Bean basis review

By Jon Scheve, Superior Feed Ingredients, LLC 

It is amazing how quick a 2-week weather forecast change can impact corn prices. Friday morning weather reports showed possible rain, so the market was trading lower. Then by midday, precipitation was looking less likely over the next two weeks, and corn values increased 30 cents. This is what a weather market looks like. If you could predict the weather, you could predict corn prices too.

2022 crop marketing recap — Bean basis review 

As the 2022 marketing year ends, I like to review all of my trade decisions to evaluate performance and identify areas of improvement in the future. The following analyzes my bean basis decisions.

For background, my farm in southeast Nebraska is 60 miles from a processing plant and 10 miles from a rail-loading elevator. Due to long lines and increased freight costs during harvest, I built enough on-farm storage 10 years ago to store 100% of my corn and beans to maximize flexibility and profitability.

At harvest I stored 100% of my beans to wait for better basis prices, like I usually do. About one month later, in November, I found an opportunity to set basis on 100% of my beans (picked up on my farm) at a value better than the local processor and rail-loading facility were bidding after all freight costs were considered.

Usually, I struggle to get a positive bean basis bid picked up on my farm. However, due to low yields in my part of the bean belt, I managed to sell +50 against the January futures, which is the best basis I have ever collected on my farm.
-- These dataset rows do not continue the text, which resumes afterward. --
Fixpoint node_remove (fuel : nat) (l : addr) (item : option A) (minItems : Z) (typ : toRemove) : st mem (option A) :=
  match fuel with
  | 0 => st_panic
  | S fuel =>
    let again := node_remove fuel l item minItems typ in
    let remove c item typ := node_remove fuel c item minItems typ in
    n ← load l;
    let leaf := bool_decide (length (children n) = 0) in
    match typ with
    | removeMax =>
      if leaf then x ← take_item l pop; mret (Some x)
      else remove_from_child remove again l (length (items n)) false item minItems typ
    | removeMin =>
      if leaf then x ← take_item l (removeAt 0); mret (Some x)
      else remove_from_child remove again l 0 false item minItems typ
    | removeItem =>
      p ← of_option (find (items n) item);
      if leaf then
        if p.2 : bool then x ← take_item l (removeAt p.1); mret (Some x) else mret None
      else remove_from_child remove again l p.1 p.2 item minItems typ
    end
  end.

(** ** Iterating

    The callback runs in a state of its own and does not write to the tree. *)
Section iterate.
Context {R : Type} (iter : A → R → bool * R) (start stop : option A) (includeStart : bool).
Implicit Types (hit : bool) (s : R).

(** [start != nil && x.Less(start)] and the other comparisons with a bound that may be nil. *)
Definition less_than (x : A) (b : option A) : bool := match b with Some y => Less x y | None => false end.
Definition not_less_than (x : A) (b : option A) : bool := match b with Some y => negb (Less x y) | None => false end.
Definition not_above (b : option A) (x : A) : bool := match b with Some y => negb (Less y x) | None => false end.
Definition above_start (x : A) : bool := match start with Some y => Less y x | None => false end.

Fixpoint ascend_items (rec : addr → bool → R → st mem (bool * bool * R)) (n : node) (its : list A) (i : nat) hit s :
    st mem (bool * bool * R) :=
  match its with
  | [] => mret (hit, true, s)
  | x :: its =>
    if less_than x start then ascend_items rec n its (S i) hit s else
    r ← (if bool_decide (0 < length (children n)) then
           c ← of_option (children n !! i);
           rec c hit s
         else mret (hit, true, s));
    let '(hit, ok, s) := r in
    if negb ok then mret (hit, false, s) else
    if negb includeStart && negb hit && not_above start x then ascend_items rec n its (S i) true s else
    if not_less_than x stop then mret (true, false, s) else
    let '(go, s) := iter x s in
    if go : bool then ascend_items rec n its (S i) true s else mret (true, false, s)
  end.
The following chart shows the price I sold (red X) compared to the processor and elevator spot bids. Prices include all freight rates for picking up on my farm to easily compare opportunities.
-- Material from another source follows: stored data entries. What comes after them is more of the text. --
Lemma well_formed_escaped l : well_formed l → well_formed (escaped l).
Proof.
  remember (length l) as n eqn:En. revert l En. induction (lt_wf n) as [n _ IH]. intros [|b l] -> Hw; [done|].
  destruct (rune_len (b :: l)) as [k|] eqn:Ek.
  - destruct (rune_len_spec _ _ Ek) as [(-> & b' & l' & [= <- <-] & Hb)|(Hk & Hkl & Hh & _)].
    + unfold well_formed in *. rewrite runes_low in Hw by done. apply Forall_cons in Hw as [_ Hw].
      specialize (IH (length l) ltac:(cbn; lia) l eq_refl Hw). change (escaped (b :: l)) with (escape b ++ escaped l). unfold escape.
      destruct (special b) eqn:Es; cbn [app]; rewrite !runes_low by done; by repeat constructor.
    + pose proof (take_drop k (b :: l)) as Hsplit. unfold well_formed in Hw.
      rewrite <-Hsplit in Hw. rewrite (runes_encoding _ _ Ek) in Hw by done. apply Forall_cons in Hw as [_ Hw].
      assert (length (drop k (b :: l)) < length (b :: l)) as Hlt by (rewrite length_drop; cbn in *; lia).
      specialize (IH _ Hlt _ eq_refl Hw). rewrite <-Hsplit, escaped_app, (escaped_plain (take k (b :: l))).
      * unfold well_formed. rewrite (runes_encoding _ _ Ek) by done. by constructor.
      * apply (Forall_impl _ _ _ Hh). apply high_special.
  - unfold well_formed in Hw. exfalso. unfold runes in Hw. cbn [length runes_of] in Hw. rewrite Ek in Hw. by apply Forall_cons in Hw as [? _].
Qed.

Lemma unescape_escaped v l : unescape_bytes false v (escaped l) = Some (v ++ l).
Proof.
  revert v. induction l as [|c l IH]; intros v; [by rewrite app_nil_r|]. change (escaped (c :: l)) with (escape c ++ escaped l).
  unfold escape. destruct (special c) eqn:Es; cbn [app unescape_bytes].
  - rewrite bool_decide_eq_true_2 by done. rewrite Es, IH. by rewrite <-app_assoc.
  - rewrite bool_decide_eq_false_2 by (intros ->; done). rewrite Es, IH. by rewrite <-app_assoc.
Qed.

Lemma unescape_bytes_inv v l w : unescape_bytes false v l = Some w → ∃ u, w = v ++ u ∧ escaped u = l.
Proof.
  remember (length l) as n eqn:En. revert v l En. induction (lt_wf n) as [n _ IH]. intros v [|c l] -> H; cbn in H.
  - injection H as <-. exists []. by rewrite app_nil_r.
  - case_bool_decide as Hc.
    + subst c. destruct l as [|c l]; [done|]. cbn in H. destruct (special c) eqn:Es; [|done].
      destruct (IH (length l) ltac:(cbn; lia) _ _ eq_refl H) as (u & -> & <-). exists (c :: u). rewrite <-app_assoc. split; [done|].
      change (escaped (c :: u)) with (escape c ++ escaped u). unfold escape. by rewrite Es.
    + destruct (special c) eqn:Es; [done|]. destruct (IH (length l) ltac:(cbn; lia) _ _ eq_refl H) as (u & -> & <-).
      exists (c :: u). rewrite <-app_assoc. split; [done|]. change (escaped (c :: u)) with (escape c ++ escaped u). unfold escape. by rewrite Es.
Qed.

Lemma chars_text l : chars (text l) = l.
Proof. apply String.list_ascii_of_string_of_list_ascii. Qed.

Lemma runes_plain l : Forall plain_rune (runes l) ∧ concat (raw <$> runes l) = l.
Proof. by apply runes_spec. Qed.

(** Strings that unescaping reads as they are: well-formed ones, and those it need not read. *)
Definition readable_value (s : string) : Prop := well_formed (chars s) ∨ existsb special (chars s) = false.

Lemma no_special l : existsb special l = false ↔ Forall (λ c, special c = false) l.
Proof. induction l as [|c l IH]; cbn; [done|]. rewrite orb_false_iff, IH, Forall_cons. done. Qed.

Lemma no_special_escaped l : existsb special (escaped l) = existsb special l.
Proof.
  induction l as [|c l IH]; [done|]. change (escaped (c :: l)) with (escape c ++ escaped l). rewrite existsb_app, IH. cbn. f_equal.
  unfold escape. destruct (special c) eqn:Es; cbn; by rewrite Es.
Qed.

Lemma Unescape_Escape v : readable_value v → UnescapeValue (EscapeValue v) = Ok v.
Proof.
  intros Hv. unfold UnescapeValue, EscapeValue. rewrite chars_text. fold (escaped (chars v)). rewrite no_special_escaped.
  destruct (existsb special (chars v)) eqn:Es; cbn [negb].
  - destruct Hv as [Hv|]; [|congruence]. destruct (runes_plain (escaped (chars v))) as [Hp Hr].
    pose proof (unescape_loop_bytes false [] _ Hp (well_formed_escaped _ Hv)) as Hu. rewrite Hr, unescape_escaped in Hu.
    destruct (unescape_loop _ _ _) as [w|]; [|done]. injection Hu as ->. by rewrite text_chars.
  - rewrite escaped_plain by by apply no_special. by rewrite text_chars.
Qed.

Lemma Escape_Unescape s v : readable_value s → UnescapeValue s = Ok v → EscapeValue v = s.
Proof.
  intros Hs. unfold UnescapeValue, EscapeValue. fold (escaped (chars v)). destruct (existsb special (chars s)) eqn:Es; cbn [negb].
  - destruct Hs as [Hs|]; [|congruence]. destruct (runes_plain (chars s)) as [Hp Hr].
    pose proof (unescape_loop_bytes false [] _ Hp Hs) as Hu. rewrite Hr in Hu. destruct (unescape_loop _ _ _) as [w|]; [|done].
    intros [= <-]. symmetry in Hu. apply unescape_bytes_inv in Hu as (u & Ew & Hu). cbn in Ew. subst w. by rewrite chars_text, Hu, text_chars.
  - intros [= <-]. rewrite escaped_plain by by apply no_special. apply text_chars.
Qed.

(** ** Splitting *)
Definition passes (l : list ascii) : Prop :=
  ∀ terms term rest, split_bytes terms term false (l ++ rest) = split_bytes terms (term ++ l) false rest.

Lemma passes_nil : passes [].
Proof. intros terms term rest. by rewrite app_nil_r. Qed.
With hindsight it is clear I hit the year’s high for my bean basis. However, at the time of the basis sale it was not a sure thing. There was uncertainty around South America’s upcoming production and how many beans farmers were going to store through winter into early spring. 

Why did you sell?

It came down to the storage cost to hold the beans. With futures at the time around $14.50, it meant the cash value was about $15. With interest rates increasing to 7%, it would cost me over 8 cents per month to keep the beans in storage.

I did think there was a chance basis values could work higher, but I did not think it would be enough to cover the interest cost I would incur each month. Knowing what I know now I am obviously glad I set the basis when I did.

Next week: when and what price I set the futures on my 2022 bean crop.

Please email with any questions or to learn more. Jon grew up raising corn and soybeans on a farm near Beatrice, Neb. Upon graduation from The University of Nebraska in Lincoln, he became a grain merchandiser and has been trading corn, soybeans and other grains for the last 18 years, building relationships with end-users in the process. After successfully marketing his father’s grain and getting his MBA, 10 years ago he started helping farmer clients market their grain based upon his principals of farmer education, reducing risk, understanding storage potential and using basis strategy to maximize individual farm operation profits. A big believer in farmer education of futures trading, Jon writes a weekly commentary to farmers interested in learning more and growing their farm operations.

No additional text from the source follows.